Total nonfarm payroll employment rose by 252,000 in December, and the unemployment rate declined to 5.6 percent, the U.S. Bureau of Labor Statistics reported today. Job gains occurred in professional and business services, construction, food services and drinking places, health care, and manufacturing.
Sure it did…..
Well, if you believe the cooked numbers that is. But the internals look pretty nasty; let’s start with the ones that are being talked about.
Average hourly earnings fell. Not by a lot, and average hours remained stable at 34.6 (which is far more important than hourly earnings, incidentally.)
But — this is from the establishment survey and is seasonally-adjusted (that is, made-up.)
The household survey tells a different story entirely.
The household survey says that the total number of people employed fell by 476,000 last month. This, on the back of a -270,000 print last month, making this one month off from a trend (three makes a trend) and worsening from the last report. In addition the number of those who left the labor force increased by 959,000 last month on the back of 506,000 leaving the labor force last month — also two months of three, and again worsening.
The employment:population ratio decreased by two tenths, also being the second month in a row of declines.
So the bottom line here is that the “decrease” in unemployment had exactly nothing to do with improved employment (in fact actual employment declined for both of the last two months) but instead was comprised of people who are unemployed giving up on finding a job!
That, of course, is not being reported — all that is being talked about is how “strong” this report is given the establishment figure.

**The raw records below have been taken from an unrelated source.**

#[projections(primitive)] Record TargetConfig (R : rep) := mkTargetConfig {
  TargetConfig_Mode : TargetMode;
  TargetConfig_CustomPath : string;
  TargetConfig_Port : Z;
  TargetConfig_NetworkPath : NetworkPath;
  TargetConfig_Host : string;
  TargetConfig_Protocol : Protocol;
  TargetConfig_GRPC : r_ptr R GRPCConfig;
  TargetConfig_TLS : r_ptr R (TLSConfig R)
}.

#[projections(primitive)] Record ScaleValidationSpec (R : rep) := mkScaleValidationSpec {
  ScaleValidationSpec_TargetRef : CrossVersionObjectReference;
  ScaleValidationSpec_SLA : Duration;
  ScaleValidationSpec_Target : TargetConfig R;
  ScaleValidationSpec_Load : LoadConfig R;
  ScaleValidationSpec_Disruption : r_ptr R (DisruptionConfig R);
  ScaleValidationSpec_Schedule : string;
  ScaleValidationSpec_Suspend : bool
}.

#[projections(primitive)] Record ScaleValidationStatus (R : rep) := mkScaleValidationStatus {
  ScaleValidationStatus_Phase : Phase;
  ScaleValidationStatus_ScaleUpDuration : r_ptr R Duration;
  ScaleValidationStatus_SLAStatus : Verdict;
  ScaleValidationStatus_TrafficIntegrity : Verdict;
  ScaleValidationStatus_TotalRequests : Z;
  ScaleValidationStatus_FailedRequests : Z;
  ScaleValidationStatus_FailureRateBasisPoints : Z;
  ScaleValidationStatus_Diagnostics : r_slice R DiagnosticAlert;
  ScaleValidationStatus_LastRunTime : r_ptr R (r_lib R LTime);
  ScaleValidationStatus_History : r_slice R (RunSummary R);
  ScaleValidationStatus_NextRunTime : r_ptr R (r_lib R LTime);
  ScaleValidationStatus_ObservedGeneration : Z;
  ScaleValidationStatus_Conditions : r_slice R (r_lib R LCondition)
}.

#[projections(primitive)] Record ScaleValidation (R : rep) := mkScaleValidation {
  ScaleValidation_TypeMeta : TypeMeta;
  ScaleValidation_ObjectMeta : r_lib R LObjectMeta;
  ScaleValidation_Spec : ScaleValidationSpec R;
  ScaleValidation_Status : ScaleValidationStatus R
}.

#[projections(primitive)] Record ScaleValidationList (R : rep) := mkScaleValidationList {
  ScaleValidationList_TypeMeta : TypeMeta;
  ScaleValidationList_ListMeta : r_lib R LListMeta;
  ScaleValidationList_Items : r_slice R (ScaleValidation R)
}.

Section deepcopy.
Context `{LibTypes}.

Definition mem : rep := mkRep (λ _, ptr) (λ _, slice) lib_mem.

(** A nil pointer or slice is [None]. *)
Definition value : rep := mkRep option (λ T, option (list T)) lib_value.

(** The types of variables and array elements. *)
Inductive api_code :=
| CInt32 | CDuration | CRef | CGRPC | CKeyRef | CBundle | CSpike | CAlert
| CRun | CProfile | CLoad | CDisruption | CTLS | CTarget | CSpec | CStatus | CSV | CList
| CLib (l : lib)
| COther (c : lib_code).

#[export] Instance api_code_eq_dec : EqDecision api_code.
Proof. solve_decision. Defined.

Definition api_denote (c : api_code) : Type :=
  match c with
  | CInt32 => Z
  | CDuration => Duration
  | CRef => CrossVersionObjectReference
  | CGRPC => GRPCConfig
  | CKeyRef => ConfigMapKeyRef
  | CBundle => CABundleSource
  | CSpike => SpikeWindow
  | CAlert => DiagnosticAlert
  | CRun => RunSummary mem
  | CProfile => LoadProfile mem
  | CLoad => LoadConfig mem
  | CDisruption => DisruptionConfig mem
  | CTLS => TLSConfig mem
  | CTarget => TargetConfig mem
  | CSpec => ScaleValidationSpec mem
  | CStatus => ScaleValidationStatus mem
  | CSV => ScaleValidation mem
  | CList => ScaleValidationList mem
  | CLib l => lib_mem l
  | COther c => lib_denote c
  end.

#[export] Instance api_cells : CellTypes := {| code := api_code; denote := api_denote |}.

(** *** Zero values *)

Definition zero_TypeMeta : TypeMeta := mkTypeMeta "" "".

Definition zero_CrossVersionObjectReference : CrossVersionObjectReference := mkRef "" "" "".

Definition zero_GRPCConfig : GRPCConfig := mkGRPC "".

Definition zero_ConfigMapKeyRef : ConfigMapKeyRef := mkCMRef "" "".

Definition zero_CABundleSource : CABundleSource := mkCABundle zero_ConfigMapKeyRef.

Definition zero_SpikeWindow : SpikeWindow := mkSpike 0 0 0.

Definition zero_DiagnosticAlert : DiagnosticAlert := mkAlert "" "" "" "".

However, the lie factory is running into a fairly serious problem in that full employment (which is commonly regarded as a ~5% unemployment rate) should bring significant wage pressures (upward) — that isn’t happening, and the reason it’s not is quite simple:
The actual number of people employed is falling, not rising, and as a result there is no reason for employers to pay more! “

Wolfgang Muenchau makes a good case in today’s FT for a drop of helicopter money as part of the ECB’s response to looming secular stagnation. He admits though it would be ‘far too unconventional for the European mind’.

I think we are all forgetting something cash and debt do not exist except in the minds of men. Debt in simplest form (or real form) is a legal lien on the future earnings of another individuals earnings, companies earnings or state earnings. Cash is what you can get for it and in essence is a means of exchange and control of an economic system consisting of individuals, companies and states.

Of course Colms “economic” statement is correct. Windmills are adding to our electricity bills. A similar argument could say yes the provision of medical care to the over 80’s is adding 5% to the tax rate. Stop it!

The ridiculous equating of financial, dollar euro or easter island headpunk assets to reality is in essence the western ongoing demise. Of course it makes financial sense to transfer all production to China as production labour costs are 1/5 th and you can buy your blender at 1/5 th of the cost. Yes.

The notion that large digital balances by individuals and cooperations in computers scattered around tax haven computers control the real world, that is is throes of a massive environmental catastrophe is ridiculous to say the least.

@ Peter Stapleton

He says 10K per citizen would be 3tn or the size of the UK QE programme.
And instead of going to everyone most of it went to the top 1% which is why so much money went into upmarket London property.

Interestingly, recent speculation on overhangs of junk debt in the USA focus on highly leveraged fracking investment – and that the amount of bad debt might actually be systemic in scale. So in response to this discussion from January, I confess surprise!